FRANKFURT (Reuters) – Volkswagen (DE:) lowered its full-year outlook for vehicle deliveries, warning of slowing demand even as nine-month adjusted operating profit rose 11.2% thanks to sports utility vehicle sales and a jump in demand for Skoda and Porsche cars.
Nine-month adjusted operating profit rose to 14.8 billion euros, up from 13.3 billion euros, the carmaker said on Wednesday.
VW said a slowdown in global demand would result in 2019 Volkswagen Group vehicle deliveries being in line with year-earlier figures, adjusting its earlier forecast, according to which they would rise slightly.
“Despite the gain in market share, the Volkswagen Group anticipates that vehicle markets will contract faster than previously anticipated in many regions of the world,” the carmaker said.
Earlier this week Ford cut its forecast for operating profit, blaming a slowdown in demand in China and other headwinds.

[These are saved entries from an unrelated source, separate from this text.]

(** * SpatialData integrity checker and dataset validation script

    A shallow embedding of
      - [spatialdata_integrity/checker.py]  (chunk-level integrity scanner)
      - [scripts/validate_datasets.py]      (per-version validation tasks)
    and the properties of them that the specification states.

    Python values are modelled as the code inspects them: integers are [Z],
    tuples and lists are [list], [str] is [string] (ASCII), an attribute that
    may be missing or whose getter may fail is an [attr], and every
    operation that talks to a store, a lazy graph or a subprocess is a
    computation in a state-and-exception monad over an abstract world. *)

From Stdlib Require Import String Ascii DecimalString.
From Stdlib Require Import ZArith List Bool Lia Permutation FinFun.
Import ListNotations.

Local Open Scope string_scope.
Local Open Scope list_scope.
Local Open Scope Z_scope.

(** ** Exceptions and outcomes *)

(** An instance of [Exception]: [type(e).__name__] and [str(e)].  Signals
    that are not [Exception]s (KeyboardInterrupt, SystemExit) are not
    modelled: no handler of the source catches them. *)
Record exn : Type := mk_exn { exn_type : string; exn_msg : string }.

Inductive outcome (A : Type) : Type :=
| Ok (a : A)
| Raise (e : exn).
Arguments Ok {A} a.
Arguments Raise {A} e.

(** A computation over a state [S]: the state reached when an exception is
    raised is kept, as Python keeps the locals and the world. *)
Definition M (S A : Type) : Type := S -> outcome A * S.

Definition ret {S A} (a : A) : M S A := fun s => (Ok a, s).

Definition raise {S A} (e : exn) : M S A := fun s => (Raise e, s).

Definition bind {S A B} (c : M S A) (k : A -> M S B) : M S B :=
  fun s => match c s with
           | (Ok a, s') => k a s'
           | (Raise e, s') => (Raise e, s')
           end.

(** [try: c  except Exception as e: h e] *)
Definition try_catch {S A} (c : M S A) (h : exn -> M S A) : M S A :=
  fun s => match c s with
           | (Ok a, s') => (Ok a, s')
           | (Raise e, s') => h e s'
           end.

Definition lift_outcome {S A} (o : outcome A) : M S A := fun s => (o, s).

Definition modify {S} (f : S -> S) : M S unit := fun s => (Ok tt, f s).

Declare Scope py_scope.
Delimit Scope py_scope with py.
Notation "x <- c ;; k" := (bind c (fun x => k))
  (at level 61, c at next level, right associativity) : py_scope.
Notation "c ;;; k" := (bind c (fun _ => k))
  (at level 61, right associativity) : py_scope.

(** [for x in xs: body x] *)
Fixpoint for_each {S A} (xs : list A) (body : A -> M S unit) : M S unit :=
  match xs with
  | [] => ret tt
  | x :: rest => bind (body x) (fun _ => for_each rest body)
  end.

(** ** Attributes *)

(** What [getattr(obj, name)] does: the attribute is missing, its getter
    raises something other than AttributeError, or it yields a value. *)
Inductive attr (A : Type) : Type :=
| Absent
| Failing (e : exn)
| Present (a : A).
Arguments Absent {A}.
Arguments Failing {A} e.
Arguments Present {A} a.

Definition AttributeError (name : string) : exn :=
  mk_exn "AttributeError" ("object has no attribute '" ++ name ++ "'")%string.

(** [hasattr(obj, name)]: only AttributeError is turned into [False]. *)
Definition hasattr {S A} (a : attr A) : M S bool :=
  match a with
  | Absent => ret false
  | Failing e => raise e
  | Present _ => ret true
  end.

(** [obj.name] *)
Definition getattr {S A} (name : string) (a : attr A) : M S A :=
  match a with
  | Absent => raise (AttributeError name)
  | Failing e => raise e
  | Present v => ret v
  end.

(** ** Strings *)

Definition lower_ascii (c : ascii) : ascii :=
  let n := nat_of_ascii c in
  if andb (Nat.leb 65 n) (Nat.leb n 90) then ascii_of_nat (n + 32) else c.

(** [s.lower()] on ASCII text *)
Fixpoint lower (s : string) : string :=
  match s with
  | EmptyString => EmptyString
  | String c rest => String (lower_ascii c) (lower rest)
  end.

(** [pat in s] *)
Fixpoint contains (pat s : string) : bool :=
  if String.prefix pat s then true
  else match s with
       | EmptyString => false
       | String _ rest => contains pat rest
       end.

Definition str_of_nat (n : nat) : string :=
  NilEmpty.string_of_uint (Nat.to_uint n).

(** ** Result records (checker.py, lines 22-63) *)

(** [chunk_index]: a tuple of chunk coordinates, or the one-element tuple
    [(scale_name,)] used for a pyramid level. *)
Inductive chunk_index_t : Type :=
| Coords (c : list Z)
| LevelName (scale_name : string).

Record ChunkError : Type := mk_ChunkError {
  chunk_index : chunk_index_t;
  error_type : string;
  error_message : string;
  array_path : option string
}.

Record ElementResult : Type := mk_ElementResult {
  element_type : string;
  element_name : string;
  is_valid : bool;
  chunks_checked : nat;
  errors : list ChunkError;
  warning : option string
}.

Record IntegrityResult : Type := mk_IntegrityResult {
  ir_path : option string;
  ir_is_valid : bool;
  ir_elements : list ElementResult;
  ir_errors : list string
}.

(** ** Chunk address space (checker.py, lines 134-143 and 168-173) *)

(** [list(range(n))] *)
Definition py_range (n : Z) : list Z := map Z.of_nat (seq 0 (Z.to_nat n)).

Definition ZeroDivisionError : exn :=
  mk_exn "ZeroDivisionError" "integer division or modulo by zero".

(** [(dim_size + chunk_size - 1) // chunk_size]: Python's floor division is
    [Z.div], except that a zero divisor raises. *)
Definition num_chunks (dim_size chunk_size : Z) : outcome Z :=
  if chunk_size =? 0 then Raise ZeroDivisionError
  else Ok ((dim_size + chunk_size - 1) / chunk_size).

(** The loop over [zip(shape, chunks)] building [chunk_indices]. *)
Fixpoint chunk_indices (dims : list (Z * Z)) : outcome (list (list Z)) :=
  match dims with
  | [] => Ok []
  | (dim_size, chunk_size) :: rest =>
      match num_chunks dim_size chunk_size with
      | Raise e => Raise e
      | Ok n =>
          match chunk_indices rest with
          | Raise e => Raise e
          | Ok ranges => Ok (py_range n :: ranges)
          end
      end
  end.

(** [list(itertools.product( *ranges ))]: the rightmost range varies fastest,
    and the product of no ranges is the single empty tuple. *)
Fixpoint product {A} (ranges : list (list A)) : list (list A) :=
  match ranges with
  | [] => [[]]
  | r :: rest => flat_map (fun x => map (cons x) (product rest)) r
  end.

Definition all_chunk_coords (shape chunks : list Z) : outcome (list (list Z)) :=
  match chunk_indices (combine shape chunks) with
  | Raise e => Raise e
  | Ok ranges => Ok (product ranges)
  end.

(** One dimension of a subscript: [slice(start, stop)] or an integer. *)
Inductive index : Type :=
| Slice (start stop : Z)
| Index (i : Z).

(** The slices of one chunk: [zip(chunk_coords, shape, chunks)]. *)
Fixpoint chunk_slices (chunk_coords shape chunks : list Z) : list index :=
  match chunk_coords, shape, chunks with
  | coord :: cs, dim_size :: ss, chunk_size :: ks =>
      let start := coord * chunk_size in
      let stop := Z.min (start + chunk_size) dim_size in
      Slice start stop :: chunk_slices cs ss ks
  | _, _, _ => []
  end.

(** [l[:m]] *)
Definition slice_to {A} (m : Z) (l : list A) : list A :=
  if m <? 0 then firstn (length l - Z.to_nat (- m)) l
  else firstn (Z.to_nat m) l.

(** [l[1:-1]] *)
Definition interior {A} (l : list A) : list A := removelast (tl l).

(** ** Error classification (checker.py, lines 183, 330 and 365) *)

Definition BloscDecompressionError : string := "BloscDecompressionError".

(** Lines 183 and 330: both substrings are looked for. *)
Definition classify (e : exn) : string :=
  if orb (contains "blosc" (lower (exn_msg e)))
         (contains "decompression" (lower (exn_msg e)))
  then BloscDecompressionError else exn_type e.

(** Line 365: only "blosc" is looked for. *)
Definition classify_blosc_only (e : exn) : string :=
  if contains "blosc" (lower (exn_msg e))
  then BloscDecompressionError else exn_type e.

Section Scanner.

(** The outside world: stores, lazy task graphs, the random generator,
    subprocesses. *)
Context {W : Type}.

(** ** Objects handed to the checker *)

(** The value of a subscript or of [head]: it may be lazy. *)
Record Sample : Type := mk_Sample {
  s_compute : option (M W unit)       (* hasattr(sample, "compute") *)
}.

(** An array-like object: a zarr array, a dask or xarray wrapper. *)
Record ArrayObj : Type := mk_ArrayObj {
  a_shape : attr (list Z);             (* .shape *)
  a_chunks : attr (option (list Z));   (* .chunks, None when unchunked *)
  a_has_getitem : bool;                (* hasattr(_, "__getitem__") *)
  a_getitem : list index -> M W Sample (* _[subscript] *)
}.

(** ** Scanner state: the world and the locals that survive an exception *)

Record Scan : Type := mk_Scan {
  st_world : W;
  st_errors : list ChunkError;
  st_chunks_checked : nat;
  st_warning : option string
}.

Definition init_scan (w : W) : Scan := mk_Scan w [] 0%nat None.

(** Run a world computation from inside a scan. *)
Definition in_world {A} (c : M W A) : M Scan A :=
  fun s => match c (st_world s) with
           | (o, w') =>
               (o, mk_Scan w' (st_errors s) (st_chunks_checked s)
                           (st_warning s))
           end.

(** [errors.append(err)] *)
Definition append_error (err : ChunkError) : M Scan unit :=
  modify (fun s => mk_Scan (st_world s) (st_errors s ++ [err])
                           (st_chunks_checked s) (st_warning s)).

(** [errors.extend(errs)] *)
Definition extend_errors (errs : list ChunkError) : M Scan unit :=
  modify (fun s => mk_Scan (st_world s) (st_errors s ++ errs)
                           (st_chunks_checked s) (st_warning s)).

(** [chunks_checked += n] *)
Definition add_checked (n : nat) : M Scan unit :=
  modify (fun s => mk_Scan (st_world s) (st_errors s)
                           (st_chunks_checked s + n)%nat (st_warning s)).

A rise in demand for higher-margin Tiguan and Touareg models helped to offset an overall drop in sales of the VW brand, while Porsche and Skoda saw deliveries jump 8% and 15.3% respectively.
Volkswagen said special items from legal risks, caused by its 2015 diesel emissions cheating scandal, had fallen to 1.3 billion euros from 2.4 billion euros in the year-earlier period.